• **What is being asked**
The lines below starting at the line containing "erewrite bind_ok by" and ending at the line containing "destruct (relevant st e.1) eqn:Hrel." are to be repeated exactly, with both ends kept and nothing else added.

• **Supplied material**
Lemma merge_loop_run sz l2 : ∀ st l l1 fuel b,
  party_ok sz st l → Forall entry_ok l2 → (∀ e, e ∈ l2 → length e.2 = sz e.1) →
  room st l (length (encode l2)) → (length l2 < fuel)%nat →
  merge_loop fuel (encode (l1 ++ l2)) (length (encode (l1 ++ l2))) (length (encode l1)) b st =
  Ok ((length (encode (l1 ++ l2)), b || existsb (relevant st) l2.*1),
      with_msg st (absorb (relevant st) l2 l)) ∧
  party_ok sz (with_msg st (absorb (relevant st) l2 l)) (absorb (relevant st) l2 l).
Proof.
  induction l2 as [|e l2 IH]; intros st l l1 [|fuel] b Hp Hok Hsz Hr Hf; try (cbn in Hf; lia); cbn [merge_loop].
  - rewrite app_nil_r, fits_end. cbn. rewrite orb_false_r, with_msg_id by apply Hp. done.
  - inversion Hok as [|? ? He Hok']; subst. rewrite fits_here, name_here, size_here, buf_here by done.
    assert (length e.2 = sz e.1) as Hse by (apply Hsz; by left).
    rewrite encode_cons, length_app in Hr. destruct Hr as [Hr1 Hr2].
    erewrite bind_ok by (eapply merge_remote_run; try done; split; [done|lia]).
    pose proof (next_pos l1 e l2 He) as Hnp. rewrite size_here in Hnp by done. rewrite Hnp.
    replace (l1 ++ e :: l2) with ((l1 ++ [e]) ++ l2) by (by rewrite <- app_assoc).
    cbn [absorb foldl fmap list_fmap existsb]. fold (absorb (relevant st) l2).
    destruct (relevant st e.1) eqn:Hrel.
    + assert (party_ok sz (with_msg st (upsert e.1 e.2 l)) (upsert e.1 e.2 l)) as Hp'.
      { apply party_upsert; [done|apply He|done|]. rewrite <- Hse. apply He. }
      destruct (IH _ _ (l1 ++ [e]) fuel (b || true) Hp' Hok' ltac:(set_solver)) as [E1 E2].
      * split; [done|]. pose proof (encode_upsert_length e.1 e.2 l). destruct e. cbn in *. lia.
      * cbn in Hf. lia.
      * rewrite E1. split; [|exact E2]. by rewrite <- orb_assoc.
    + destruct (IH st l (l1 ++ [e]) fuel (b || false) Hp Hok' ltac:(set_solver)) as [E1 E2].
      * split; [done|]. lia.
      * cbn in Hf. lia.
      * rewrite E1. split; [|exact E2]. by rewrite <- orb_assoc.
Qed.

(** ** Preparing a message *)
Definition sec_entry (s : usfstl_shared_mem_section) : list Z * list Z := (sec_name s, sec_data s).

(** Does the message have other contents for the section? *)
Definition changed (l : list (list Z * list Z)) (s : usfstl_shared_mem_section) : bool :=
  match alookup (sec_name s) l with Some d => negb (bool_decide (d = sec_data s)) | None => false end.

Lemma upsert_same n d l : alookup n l = Some d → upsert n d l = l.
Proof. intros (a & b & -> & Ha)%alookup_Some. by apply upsert_split. Qed.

• **Written answer**
    erewrite bind_ok by (eapply merge_remote_run; try done; split; [done|lia]).
    pose proof (next_pos l1 e l2 He) as Hnp. rewrite size_here in Hnp by done. rewrite Hnp.
    replace (l1 ++ e :: l2) with ((l1 ++ [e]) ++ l2) by (by rewrite <- app_assoc).
    cbn [absorb foldl fmap list_fmap existsb]. fold (absorb (relevant st) l2).
    destruct (relevant st e.1) eqn:Hrel.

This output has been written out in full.